Jews in Strasbourg were forbidden by local law, and often canon law, to own land or to be farmers. As one of the few roles available to them was money-lending, Jews took an important position in the city's economy. However, this led to conflict. Formally, the Jews still belonged to the King's chamber, but he had long since ceded these rights to the city (the confirmation of the relevant rights of the city by Charles IV occurred in 1347). Strasbourg, therefore, took in the most of the Jews' taxes, but in exchange had to take over their protection (the exact amount of the taxes was determined by written agreements). Pressure to meet tax obligations affected the Jews' business practices and fueled anti-Semitism among the population, particularly among the Jews' debtors.

With the threat of Black Death, there were also accusations of well poisoning, and calls for the burning of Jews.

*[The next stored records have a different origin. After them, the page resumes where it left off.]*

Lemma X9_weekly_scores_one_total_per_manager_witness :
  let managers := [("Danny", [("QB", mkPlayer "Bob Smith" "QB" "KC" "BUF" 7000 1800)]);
                   ("AJ", ([] : Lineup))] in
  weekly_scores bob_mapping timeout_fetch 3 managers [] =
    ([("999_2025_3", JNum 0)], inr [("Danny", 0%Q); ("AJ", 0%Q)]) /\
  map fst [("Danny", 0%Q); ("AJ", 0%Q)] = map fst managers.
Proof.
  intros managers.
  assert (H : weekly_scores bob_mapping timeout_fetch 3 managers [] =
    ([("999_2025_3", JNum 0)], inr [("Danny", 0%Q); ("AJ", 0%Q)])) by (vm_compute; reflexivity).
  split; [exact H|]. exact (X9_weekly_scores_one_total_per_manager _ _ _ _ _ _ _ H).
Defined.

(** X10 ([score_lineup] with line 315): a lineup none of whose players has
    a (non-empty) Sleeper id makes no request: every slot scores 0, the
    total is unchanged and the cache is untouched, whatever the API. *)
Theorem X10_unmapped_lineup_no_request mapping fetch week lineup cache total :
  (forall slot p, In (slot, p) lineup ->
     match dict_get mapping (name p) with Some pid => pid = "" | None => True end) ->
  exists total', (total' == total)%Q /\
    score_lineup mapping fetch week lineup cache total =
      (cache, inr (map (fun sp => (fst sp, JNum 0)) lineup, total')).
Proof.
  revert total. induction lineup as [|[slot player] rest IH]; intros total Hun; simpl.
  - exists total. split; [reflexivity|reflexivity].
  - assert (Ep : points_for mapping cache fetch (name player) SEASON_YEAR week = (JNum 0, cache)).
    { unfold points_for. specialize (Hun slot player (or_introl eq_refl)).
      destruct (dict_get mapping (name player)) as [pid|]; [|reflexivity].
      subst pid. reflexivity. }
    rewrite Ep. simpl.
    destruct (IH (total + 0)%Q) as [t' [Ht Hs]].
    { intros sl p Hp. exact (Hun sl p (or_intror Hp)). }
    rewrite Hs. simpl. exists t'. split; [rewrite Ht; ring|reflexivity].
Qed.
(** * The resilient socket client of [src/utils/socket.ts]

    A shallow embedding of the class [SocketClient]: its fields are a
    record, the browser objects it drives (the [WebSocket] instances it
    constructs, the timers of [window], the console and the subscribed
    callbacks) are a second record, and every method is a computation in
    a state-and-exception monad over the two.  The browser's event loop
    is a list of events run one after the other.

    What is taken from the platform rather than from the class:
    - [window.setInterval] and [window.setTimeout] return positive ids
      from one counter, and [clearInterval] and [clearTimeout] are the
      same operation;
    - the [WebSocket] constructor throws or not depending on its
      arguments only; [send] throws on a CONNECTING socket; [close]
      moves a CONNECTING or OPEN socket to CLOSING;
    - [JSON.parse] is any partial function on payloads;
    - a subscriber is an opaque function that returns or throws
      depending on its argument; it does not call back into the client
      while it runs.

    Layout: the data, the monad and the primitives; the class, method
    by method in the order of the source; the event loop; the
    observations and invariants the statements use; then the proofs. *)

From Stdlib Require Import ZArith String Ascii Bool Lia.
From stdpp Require Import base list strings.

(** ** Values that cross the interface *)

(** [WebSocket.CONNECTING], [OPEN], [CLOSING], [CLOSED]. *)
Inductive ReadyState := CONNECTING | OPEN | CLOSING | CLOSED.

Definition readyState_code (r : ReadyState) : Z :=
  match r with CONNECTING => 0 | OPEN => 1 | CLOSING => 2 | CLOSED => 3 end.

(** [string | ArrayBufferLike | Blob | ArrayBufferView]: what [send]
    accepts and what [MessageEvent.data] carries. *)
Inductive Payload :=
| PString (s : string)
| PArrayBuffer (bytes : list Byte.byte)
| PBlob (bytes : list Byte.byte)
| PArrayBufferView (bytes : list Byte.byte).

(** The values [JSON.parse] returns. *)
#[local] Unset Elimination Schemes.
Inductive Json :=
| JNull
| JBool (b : bool)
| JNumber (n : Z)
| JString (s : string)
| JArray (items : list Json)
| JObject (fields : list (string * Json)).
#[local] Set Elimination Schemes.

(** What a subscriber is called with: nothing (open, close), the parsed
    value or the raw [event.data] (message), the error event (error). *)
Inductive Arg :=
| NoArg
| Data (v : Json)
| RawData (p : Payload)
| ErrorEvent (e : nat).

(** Subscribers are function references; two references are the same
    member of a [Set] when they are the same function. *)
Definition Handler := nat.

Inductive Exn :=
| SyntaxError                           (* new WebSocket(...) rejected its arguments *)
| InvalidStateError                     (* WebSocket.send while CONNECTING *)
| HandlerThrew (h : Handler) (a : Arg). (* a subscriber threw *)

(** The two closures the class hands to [window.setInterval] and
    [window.setTimeout]. *)
Inductive TimerKind := HeartbeatTick | ReconnectRetry.

(** A live timer: its id, the closure it runs, whether it repeats
    ([setInterval]) or fires once ([setTimeout]), and its delay. *)
Record Timer := {
  timerId : Z;
  timerKind : TimerKind;
  timerRepeats : bool;
  timerDelay : Z }.

Inductive TimerOp :=
| SetInterval (id delay : Z)
| SetTimeout (id delay : Z)
| ClearTimer (id : Z).

(** The console lines of the class, one constructor per call site. *)
Inductive ConsoleMsg :=
| WarnAlreadyConnected       (* connect, line 40 *)
| ErrorConnectFailed (e : Exn) (* connect, line 51 *)
| WarnNotConnected           (* send, line 61 *)
| LogOpened                  (* handleOpen, line 107 *)
| LogClosed                  (* handleClose, line 125 *)
| ErrorSocket (e : nat)      (* handleError, line 136 *)
| ErrorReconnectLimit        (* reconnect, line 161 *)
| LogReconnecting (n : Z).   (* reconnect, line 166 *)

(** ** The class and its environment *)

Definition Protocols := option (string + list string)%type.

(** [interface SocketOptions]; an optional field is an [option]. *)
Record SocketOptions := {
  opt_url : string;
  opt_heartbeatInterval : option Z;
  opt_reconnectInterval : option Z;
  opt_reconnectAttempts : option Z;
  opt_protocols : Protocols }.
Lemma finished_context_touches_nothing_witness :
  Cache_GetContext (WithCancel true) "config_name" loaded = Done (None, Some Canceled) loaded
  /\ GetContext test_Unmarshal ConfigNameT (WithCancel true) "config_name" loaded
     = Done (None, Some Canceled) loaded
  /\ Cache_UpdateContext (WithCancel true) "config_name" document2 loaded
     = Done (Some Canceled) loaded.
Proof.
  apply (finished_context_touches_nothing test_Unmarshal ConfigNameT (WithCancel true)
           "config_name" document2 loaded Canceled); reflexivity.
Defined.

Lemma context_ends_between_the_locks_witness :
  let w := warm 200 None edited in
  verboseGet_exclusive (WithDeadline 150) "config_name" "testdata/config_name.json" 150 w
  = Done (None, false, Some DeadlineExceeded) w
  /\ GetContext_decode test_Unmarshal ConfigNameT (WithDeadline 150) (Some 0%nat) false w
     = Done (None, Some DeadlineExceeded) w.
Proof.
  apply (context_ends_between_the_locks test_Unmarshal ConfigNameT (WithDeadline 150)
           "config_name" "testdata/config_name.json" 150 (Some 0%nat) false
           (warm 200 None edited) DeadlineExceeded); reflexivity.
Defined.

Lemma handler_get_ignores_name_in_body_witness :
  HandlerGetVerbose test_Decode test_Error test_ResponseError Background
    new_response unnamed_request cold
  = Done (Some GetNameNotFound, new_response) cold.
Proof.
  apply (handler_get_ignores_name_in_body test_Decode test_Error test_ResponseError
           Background new_response unnamed_request cold); reflexivity.
Defined.

Lemma handler_get_answers_from_the_store_witness :
  HandlerGetVerbose test_Decode test_Error test_ResponseError (WithCancel true)
    new_response get_request loaded
  = Done (None, mkResponseWriter (Some StatusOK) document None) loaded.
Proof.
  refine (eq_trans
    (handler_get_answers_from_the_store test_Decode test_Error test_ResponseError
       (WithCancel true) new_response get_request loaded _ eq_refl eq_refl) _).
  - discriminate.
  - vm_compute. reflexivity.
Defined.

=== The government's policy of protecting Jews ===
The council and the master tradesmen attempted to calm the people and prevent a pogrom. The Catholic clergy had been advised by two papal bulls of Pope Clement VI the previous year (July and September 1348) to preach against anyone accusing the Jews of poisoning wells as "seduced by that liar, the Devil."

=== Tactical measures ===
At first, the council tried to rebut the claims of well poisoning by initiating court proceedings against several Jews and torturing them. As expected, they did not confess to the crimes. Despite this, they were still killed on the breaking wheel. Furthermore, the Jewish quarter was sealed off and guarded by armed persons to protect the Jews from the population and possible over-reactions. There were concerns that a pogrom could escalate and turn into an uncontrollable revolt of the people, as evidenced by a letter from the city council of Cologne on 12 January 1349 to the leaders of Strasbourg, which warned that such riots by the common people had led to much evil and devastation in other towns.

==== Rebellion of the artisans ====
On Monday, 9 February, the artisans gathered in front of the cathedral and, in front of the crowd, informed the masters that they would not allow them to remain in office anymore, as they had too much power. This action appears to have been organised beforehand among the guilds. The masters attempted to persuade the artisans to break up the assembled crowd—without success—but made no moves to comply with the rebels' demands. After an exhaustive debate that involved not only the guilds' representatives but also prominent knights and citizens, it became clear to the masters that they lacked support, and so they gave up their posts. One craftsman became Ammanmeister, namely "Betscholt der metziger" (Betscholt the butcher). Swarber was also stripped of his property on this day.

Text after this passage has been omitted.